Retrieve all lines below that have the string "assert".

= Beginning of Section =

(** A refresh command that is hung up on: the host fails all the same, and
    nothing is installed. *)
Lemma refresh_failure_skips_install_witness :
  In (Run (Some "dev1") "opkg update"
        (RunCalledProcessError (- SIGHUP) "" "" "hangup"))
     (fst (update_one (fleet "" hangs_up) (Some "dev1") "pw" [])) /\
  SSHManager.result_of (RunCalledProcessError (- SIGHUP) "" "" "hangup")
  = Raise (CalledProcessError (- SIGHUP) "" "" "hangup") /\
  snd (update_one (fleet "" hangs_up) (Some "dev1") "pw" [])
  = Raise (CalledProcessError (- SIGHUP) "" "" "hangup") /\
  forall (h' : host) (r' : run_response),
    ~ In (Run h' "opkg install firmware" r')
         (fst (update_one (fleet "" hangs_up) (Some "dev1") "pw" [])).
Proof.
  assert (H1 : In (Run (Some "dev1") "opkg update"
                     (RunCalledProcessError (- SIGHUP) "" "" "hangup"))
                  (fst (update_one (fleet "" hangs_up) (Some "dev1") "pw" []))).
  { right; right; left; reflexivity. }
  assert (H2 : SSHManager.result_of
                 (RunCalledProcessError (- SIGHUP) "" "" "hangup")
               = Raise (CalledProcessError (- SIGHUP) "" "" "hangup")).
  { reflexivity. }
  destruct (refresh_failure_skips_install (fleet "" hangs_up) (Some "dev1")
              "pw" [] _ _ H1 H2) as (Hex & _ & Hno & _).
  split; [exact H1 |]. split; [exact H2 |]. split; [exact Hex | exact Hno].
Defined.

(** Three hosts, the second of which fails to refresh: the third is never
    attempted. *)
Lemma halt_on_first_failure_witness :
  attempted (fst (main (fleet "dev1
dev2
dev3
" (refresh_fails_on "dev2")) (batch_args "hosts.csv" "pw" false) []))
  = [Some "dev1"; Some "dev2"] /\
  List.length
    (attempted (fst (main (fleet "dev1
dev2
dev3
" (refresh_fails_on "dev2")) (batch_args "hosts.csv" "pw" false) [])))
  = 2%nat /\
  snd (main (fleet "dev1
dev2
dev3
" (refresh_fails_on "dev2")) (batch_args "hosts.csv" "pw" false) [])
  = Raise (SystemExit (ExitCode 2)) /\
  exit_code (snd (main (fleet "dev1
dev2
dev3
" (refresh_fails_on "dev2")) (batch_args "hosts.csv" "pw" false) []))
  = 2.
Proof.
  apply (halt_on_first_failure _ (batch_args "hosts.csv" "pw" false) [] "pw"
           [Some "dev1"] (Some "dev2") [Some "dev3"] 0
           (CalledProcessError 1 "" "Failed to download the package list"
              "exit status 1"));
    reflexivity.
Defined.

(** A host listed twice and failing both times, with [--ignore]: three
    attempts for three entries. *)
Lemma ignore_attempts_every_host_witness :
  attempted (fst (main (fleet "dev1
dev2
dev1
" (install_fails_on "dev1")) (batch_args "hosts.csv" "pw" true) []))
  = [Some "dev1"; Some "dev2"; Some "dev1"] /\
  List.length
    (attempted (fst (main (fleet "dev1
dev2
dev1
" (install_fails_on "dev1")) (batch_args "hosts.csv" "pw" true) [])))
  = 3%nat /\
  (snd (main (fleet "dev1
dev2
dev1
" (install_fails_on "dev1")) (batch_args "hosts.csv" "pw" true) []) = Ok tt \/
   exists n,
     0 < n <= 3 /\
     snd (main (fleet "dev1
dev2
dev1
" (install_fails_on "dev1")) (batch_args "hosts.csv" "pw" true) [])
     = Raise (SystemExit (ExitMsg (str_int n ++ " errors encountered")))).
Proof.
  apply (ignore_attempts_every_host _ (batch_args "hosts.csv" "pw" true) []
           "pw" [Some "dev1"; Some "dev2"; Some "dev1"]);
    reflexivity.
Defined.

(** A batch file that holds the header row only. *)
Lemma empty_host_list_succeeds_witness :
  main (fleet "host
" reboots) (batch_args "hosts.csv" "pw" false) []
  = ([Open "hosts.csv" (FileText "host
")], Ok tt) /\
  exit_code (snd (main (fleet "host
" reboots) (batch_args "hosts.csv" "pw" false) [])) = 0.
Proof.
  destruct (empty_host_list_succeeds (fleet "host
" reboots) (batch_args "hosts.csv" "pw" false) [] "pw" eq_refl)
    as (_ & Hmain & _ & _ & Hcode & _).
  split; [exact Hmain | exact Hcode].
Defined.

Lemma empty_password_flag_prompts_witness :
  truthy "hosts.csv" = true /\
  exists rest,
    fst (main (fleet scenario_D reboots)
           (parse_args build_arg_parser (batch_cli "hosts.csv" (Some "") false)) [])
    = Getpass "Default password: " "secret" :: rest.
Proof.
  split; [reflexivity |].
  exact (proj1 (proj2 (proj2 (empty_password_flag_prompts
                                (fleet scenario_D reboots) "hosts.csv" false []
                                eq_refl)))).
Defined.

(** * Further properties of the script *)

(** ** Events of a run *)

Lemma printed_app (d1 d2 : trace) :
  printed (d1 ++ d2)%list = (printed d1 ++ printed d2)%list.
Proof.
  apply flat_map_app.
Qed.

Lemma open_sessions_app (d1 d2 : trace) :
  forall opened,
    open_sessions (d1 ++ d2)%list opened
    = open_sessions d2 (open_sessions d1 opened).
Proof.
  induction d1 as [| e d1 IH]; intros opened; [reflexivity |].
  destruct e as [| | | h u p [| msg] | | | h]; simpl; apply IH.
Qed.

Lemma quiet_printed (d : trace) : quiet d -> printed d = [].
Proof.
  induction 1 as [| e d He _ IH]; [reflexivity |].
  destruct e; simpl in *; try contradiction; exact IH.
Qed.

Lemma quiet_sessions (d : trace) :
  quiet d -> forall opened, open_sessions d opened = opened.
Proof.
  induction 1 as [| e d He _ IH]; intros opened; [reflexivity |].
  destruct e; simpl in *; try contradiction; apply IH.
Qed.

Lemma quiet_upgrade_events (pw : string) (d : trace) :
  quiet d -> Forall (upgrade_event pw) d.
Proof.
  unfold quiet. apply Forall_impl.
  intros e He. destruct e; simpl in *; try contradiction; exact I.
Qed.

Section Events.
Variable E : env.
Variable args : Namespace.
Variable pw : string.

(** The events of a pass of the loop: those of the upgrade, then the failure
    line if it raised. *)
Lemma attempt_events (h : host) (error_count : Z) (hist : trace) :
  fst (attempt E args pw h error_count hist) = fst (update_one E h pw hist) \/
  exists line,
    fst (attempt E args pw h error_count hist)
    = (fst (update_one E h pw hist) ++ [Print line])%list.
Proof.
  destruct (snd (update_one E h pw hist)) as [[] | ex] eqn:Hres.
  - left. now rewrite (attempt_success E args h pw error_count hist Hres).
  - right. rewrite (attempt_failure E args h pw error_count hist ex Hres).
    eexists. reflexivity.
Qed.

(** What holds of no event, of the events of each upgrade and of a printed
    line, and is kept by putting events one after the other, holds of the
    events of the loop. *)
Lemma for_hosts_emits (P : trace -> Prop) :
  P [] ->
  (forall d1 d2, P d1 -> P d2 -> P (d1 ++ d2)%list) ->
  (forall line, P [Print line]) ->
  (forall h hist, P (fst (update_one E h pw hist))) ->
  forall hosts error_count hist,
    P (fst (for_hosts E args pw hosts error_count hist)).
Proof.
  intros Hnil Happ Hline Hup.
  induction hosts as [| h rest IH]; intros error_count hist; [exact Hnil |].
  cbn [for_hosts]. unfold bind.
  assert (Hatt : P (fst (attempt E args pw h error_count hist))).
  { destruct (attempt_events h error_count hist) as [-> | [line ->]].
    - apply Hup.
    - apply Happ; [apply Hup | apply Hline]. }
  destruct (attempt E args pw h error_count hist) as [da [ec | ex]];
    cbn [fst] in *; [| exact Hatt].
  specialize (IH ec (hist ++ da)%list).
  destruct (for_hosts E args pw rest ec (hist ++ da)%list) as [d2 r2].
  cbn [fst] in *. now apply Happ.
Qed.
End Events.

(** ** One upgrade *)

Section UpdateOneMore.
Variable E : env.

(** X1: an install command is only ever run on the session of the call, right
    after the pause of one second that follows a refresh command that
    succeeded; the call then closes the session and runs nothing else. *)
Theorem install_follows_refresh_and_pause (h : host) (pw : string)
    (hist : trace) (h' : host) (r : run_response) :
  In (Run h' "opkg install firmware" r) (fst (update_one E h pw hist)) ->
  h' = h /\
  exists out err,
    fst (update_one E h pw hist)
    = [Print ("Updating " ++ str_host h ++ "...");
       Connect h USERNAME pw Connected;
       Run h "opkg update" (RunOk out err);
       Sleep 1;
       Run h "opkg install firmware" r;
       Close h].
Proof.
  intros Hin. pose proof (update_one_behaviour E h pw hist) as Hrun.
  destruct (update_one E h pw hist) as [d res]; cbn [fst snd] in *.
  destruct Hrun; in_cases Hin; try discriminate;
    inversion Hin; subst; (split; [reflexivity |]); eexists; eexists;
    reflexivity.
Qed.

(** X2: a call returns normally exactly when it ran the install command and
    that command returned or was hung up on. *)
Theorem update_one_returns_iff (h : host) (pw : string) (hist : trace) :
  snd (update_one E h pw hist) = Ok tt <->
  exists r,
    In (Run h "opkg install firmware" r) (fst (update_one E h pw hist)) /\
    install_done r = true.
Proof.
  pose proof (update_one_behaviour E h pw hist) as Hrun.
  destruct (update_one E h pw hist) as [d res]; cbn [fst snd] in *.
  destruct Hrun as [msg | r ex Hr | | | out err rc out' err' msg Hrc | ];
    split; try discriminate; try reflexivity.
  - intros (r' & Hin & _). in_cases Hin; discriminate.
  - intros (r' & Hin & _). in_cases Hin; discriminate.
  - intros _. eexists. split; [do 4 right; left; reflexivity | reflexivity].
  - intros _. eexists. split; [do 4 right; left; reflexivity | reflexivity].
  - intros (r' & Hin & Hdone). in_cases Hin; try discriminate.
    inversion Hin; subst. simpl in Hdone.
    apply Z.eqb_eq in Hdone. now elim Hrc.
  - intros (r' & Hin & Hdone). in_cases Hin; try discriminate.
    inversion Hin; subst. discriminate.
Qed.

= End of Section =

RESPONSE BOX —
  assert (H1 : In (Run (Some "dev1") "opkg update"
  assert (H2 : SSHManager.result_of
  assert (Hatt : P (fst (attempt E args pw h error_count hist))).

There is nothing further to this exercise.